The biosynthesis, processing, and secretion of parathormone and the effect of calcium on these processes were measured in dispersed porcine parathyroid cells incubated with [³⁵S]methionine. Proparathormone was detected at 10 min, the earliest time measured, and was rapidly and apparently quantitatively converted to parathormone. The half-life of the prohormone pool was 15 min. Secretion of parathormone was detected by 20 min. In pulse-chase experiments there was a period between 20 and 40 min during which the wave of newly-synthesized parathormone was secreted. After 40 min, little additional radioactive hormone was secreted, but dibutyryl cyclic AMP, an agent that can mobilize stored parathormone, when added to the incubation mixtures enhanced radioactive parathormone secretion but only afer 60 min, although it increased net hormone secretion as determined by radioimmunoassay to the same extent at all times studied. When the ionized calcium concentration of the medium was lowered, more radioactive hormone was secreted at all times but the effect was greatest on that hormone that was synthesized <60 min previously; however, net hormone secretion in contrast to radioactive hormone was enhanced equally at all intervals.
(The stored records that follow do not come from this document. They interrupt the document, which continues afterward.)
Lemma homa_message_out_init_total K E h len dest dport sport id :
  exists r, homa_message_out_init K E h len dest dport sport id = Some r.
Proof.
  unfold homa_message_out_init.
  destruct (u64 len >? u64 (HOMA_MAX_MESSAGE_LENGTH K)); [eauto|].
  apply message_out_init_loop_total. lia.
Qed.

(** The message after a successful [homa_message_out_init]. *)
Lemma homa_message_out_init_success K E h len dest dport sport id m :
  0 <= len < 2 ^ 64 ->
  0 <= HOMA_MAX_MESSAGE_LENGTH K < 2 ^ 31 ->
  homa_message_out_init K E h len dest dport sport id = Some (0, m) ->
  len <= HOMA_MAX_MESSAGE_LENGTH K /\
  let m1 := mk_homa_message_out len [] None 0 (rtt_bytes h)
              (Z.min (rtt_bytes h) len) 0 in
  let pkts := init_built_from m1 dest dport sport id (init_passes len) len in
  m = set_next (packets_head pkts) 0 (set_packets pkts m1).
Proof.
  intros Hlen HK Hrun. unfold homa_message_out_init in Hrun.
  rewrite (u64_small len) in Hrun by lia.
  rewrite (u64_small (HOMA_MAX_MESSAGE_LENGTH K)) in Hrun by lia.
  destruct (len >? HOMA_MAX_MESSAGE_LENGTH K) eqn:Hbig.
  { injection Hrun as Hz _. unfold EINVAL in Hz. lia. }
  assert (Hle : len <= HOMA_MAX_MESSAGE_LENGTH K) by lia.
  split; [exact Hle|].
  rewrite (s32_small len) in Hrun by lia.
  apply message_out_init_loop_success in Hrun; [|lia].
  subst m. simpl.
  destruct (rtt_bytes h >? len) eqn:Hg; simpl.
  - rewrite Z.min_r by lia. reflexivity.
  - rewrite Z.min_l by lia. reflexivity.
Qed.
These data could mean that the refractoriness to secretion of parathormone 40-60 min of age was related to maturation of its secretory container preparatory to storage. Low calcium (0.5 mM) stimulated hormone secretion up to fivefold compared to high calcium (3.0 mM) but did not affect synthesis of parathormone or proparathormone or conversion of the latter to hormone. During processing at least 70% of the intracellular parathormone was lost, presumably through proteolysis, and this degradation was greater at high calcium. These data have been interpreted in light of the concept that two secretable pools of parathormone exist within the parathyroid.